All of these and many more colonial era attacks on indigenous ways of life were and are reprehensible. Many of the telling problems and weaknesses of today’s independent states reflect the legacies of unfortunate colonial decisions.
But today the Commonwealth remains. Indeed, in recent years, non-former British colonies such as Rwanda, Gabon, and Mozambique -- territories with no connection whatsoever to the Crown, to London, to the common law -- have opted to join an international league with headquarters in London and, today, a British led secretariat.
The Commonwealth obviously still has meaning. It brings together all of those old colonial possessions that were schooled in English and in the English form of jurisprudence. (Mauritius still allows final appeals to the Privy Council of the House of Lords.) A belief in the rule of law, good governance, political participation, and representative democracy unites the nations of the commonwealth even though some of them only pay lip service to its principles, and honor its underlying ethos in the breach.
Tiny Belize and autocratically ruled Francophone Gabon rub shoulders with bastions of the old (liberal) empire like New Zealand and Australia. India and Pakistan, sworn enemies, come together in the Commonwealth. Authoritarian Uganda and carefully democratic Botswana are there, too, along with the varying political outposts of the Caribbean.
The Commonwealth could be viewed as an anachronistic “talking shop,” replete with remorse and nostalgia. But its purpose now is to strengthen – where it can -- governmental integrities, the rights of citizens to enjoy at least the four freedoms, and a semi-religious sense of purpose which remembers the ideals rather than the brutalities of empire. In some respects, the Commonwealth permits the old colonial power to pay homage to its former subjects, and to join them by embracing, and helping to finance, the modernization of their diverse claims to legitimacy.

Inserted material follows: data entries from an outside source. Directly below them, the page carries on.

(** Extra (simple_to_tp_structure): when compilation succeeds, the structure
    carries the given metric, every block is a [rampUp] block of warmups (the
    first [warmUp], the rest [active]), a [repetition] block of one [active]
    and one [rest] step, or a one-step [step] block whose length unit is
    [second] (also for a distance such as "5km"); and the blocks hold one step
    per warmup, steady and cooldown step and two per interval, none for other
    types. *)
Theorem simple_to_tp_structure_shape steps metric out :
  simple_to_tp_structure steps metric = Ok out ->
  primaryIntensityMetric out = metric /\
  Forall block_shape_ok (structure out) /\
  block_step_count (structure out) = list_sum (map dsl_weight steps).
Proof.
  unfold simple_to_tp_structure. intros E.
  destruct (compile_loop ([], []) steps) as [[blocks w]|] eqn:C; cbn in E; [|discriminate].
  injection E as <-. cbn.
  destruct (compile_loop_shape steps [] [] blocks w (Forall_nil _) (or_introl eq_refl) C)
    as (F & H & N).
  pose proof (rampup_block_ok w H) as [Rf Rc].
  split; [reflexivity|]. split.
  - apply Forall_app. auto.
  - rewrite block_step_count_app, Rc. cbn in N. lia.
Qed.

Lemma simple_to_tp_structure_shape_witness :
  exists out,
    simple_to_tp_structure spec_example_steps "percentOfThresholdPace" = Ok out /\
    primaryIntensityMetric out = "percentOfThresholdPace" /\
    Forall block_shape_ok (structure out) /\
    block_step_count (structure out) = list_sum (map dsl_weight spec_example_steps).
Proof.
  eexists. split; [vm_compute; reflexivity|].
  apply (simple_to_tp_structure_shape spec_example_steps "percentOfThresholdPace").
  vm_compute. reflexivity.
Defined.

Lemma digit_not_space c : is_digit c = true -> is_space c = false.
Proof.
  unfold is_digit, is_space. intros H. apply andb_true_iff in H as [H1 H2].
  apply Nat.leb_le in H1, H2.
  apply orb_false_iff. split; apply andb_false_iff; right; apply Nat.leb_gt; lia.
Qed.

Lemma list_ascii_of_string_app a b :
  list_ascii_of_string (a ++ b) = (list_ascii_of_string a ++ list_ascii_of_string b)%list.
Proof. induction a; cbn; congruence. Qed.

According to the late Queen Elizabeth, the Commonwealth hardly resembles the empire of the past. “It is an entirely new conception,” she said years ago, “built on the higher qualities of the spirit of man: friendship, loyalty and the desire for freedom and peace.” Those sentiments express the ideal, and lofty aspirations, at least.

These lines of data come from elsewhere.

(** * blacksmith: the DHCP lease pool and the TFTP read-only server

    A shallow embedding of [dhcp/leasepool.go] (the lease pool kept in etcd)
    and of [tftp/tftp.go] (RRQ parser, stop-and-wait sender, transfer loop),
    with the properties of the specification proved or refuted on it. *)

From Stdlib Require Import ZArith Lia List Ascii String Bool DecimalString DecimalZ.
From stdpp Require Import base option list gmap strings.

Local Open Scope Z_scope.

(** * Part I: the lease pool *)

Module Dhcp.

(** A wall-clock instant ([time.Time]) and a [time.Duration], both counted in
    the same unit; an IPv4 address ([net.IP] after [To4]) as the value of its
    four bytes read big-endian.  [net.IP.String] is injective on IPv4
    addresses, so the dotted-quad key of a lease is modelled by the address
    itself. *)
Abbreviation Time := Z.
Abbreviation Duration := Z.
Abbreviation IPv4 := Z.

Inductive error : Type :=
  | ErrLeasePoolIsFull
  | ErrRefreshNoMatch
  | ErrFoundInvalidLease
  | EtcdFailure (msg : string).

Inductive result (A : Type) : Type :=
  | Ok (a : A)
  | Err (e : error).
Arguments Ok {A} a.
Arguments Err {A} e.

Record Lease : Type := mkLease {
  Nic : string;
  IP : IPv4;
  FirstAssigned : Time;
  LastAssigned : Time;
  ExpireTime : Time
}.

(** [newLease]; the reading of [time.Now()] it takes is the argument [now],
    and the [*time.Time] argument is an option. *)
Definition newLease (now : Time) (nic : string) (ip : IPv4)
    (expireDuration : Duration) (firstAssigned : option Time) : Lease :=
  {| Nic := nic;
     IP := ip;
     FirstAssigned := match firstAssigned with
                      | None => now
                      | Some t => t
                      end;
     LastAssigned := now;
     ExpireTime := now + expireDuration |}.

(** The fields of [LeasePool] the allocation reads; [etcdDir] only prefixes
    the keys and the two mutexes serialise the calls. *)
Record LeasePool : Type := mkLeasePool {
  startIP : IPv4;
  rangeLen : Z;
  expireDuration : Duration
}.

(** [dhcp4.IPAdd]: addition on the 32-bit value of the address. *)
Definition IPAdd (start : IPv4) (add : Z) : IPv4 := (start + add) mod 2 ^ 32.

(** The text held by a node of the store, represented by what
    [encoding/json] makes of it: the JSON of a lease, or a text that
    [json.Unmarshal] refuses. *)
Inductive Value : Type :=
  | JSON (l : Lease)
  | Malformed (text : string).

As a collective, the Commonwealth has an important role today in combating kleptocracy and rampant corruption everywhere, but particularly in its member states, in enhancing education – especially schooling for girls, and in providing assistance in overcoming poverty, pandemics, and authoritarianism.
The Commonwealth, in other words, can redeem injurious colonial errors by becoming a force for vast good. King Charles III can show the way, as a representative of very post-colonial Britain.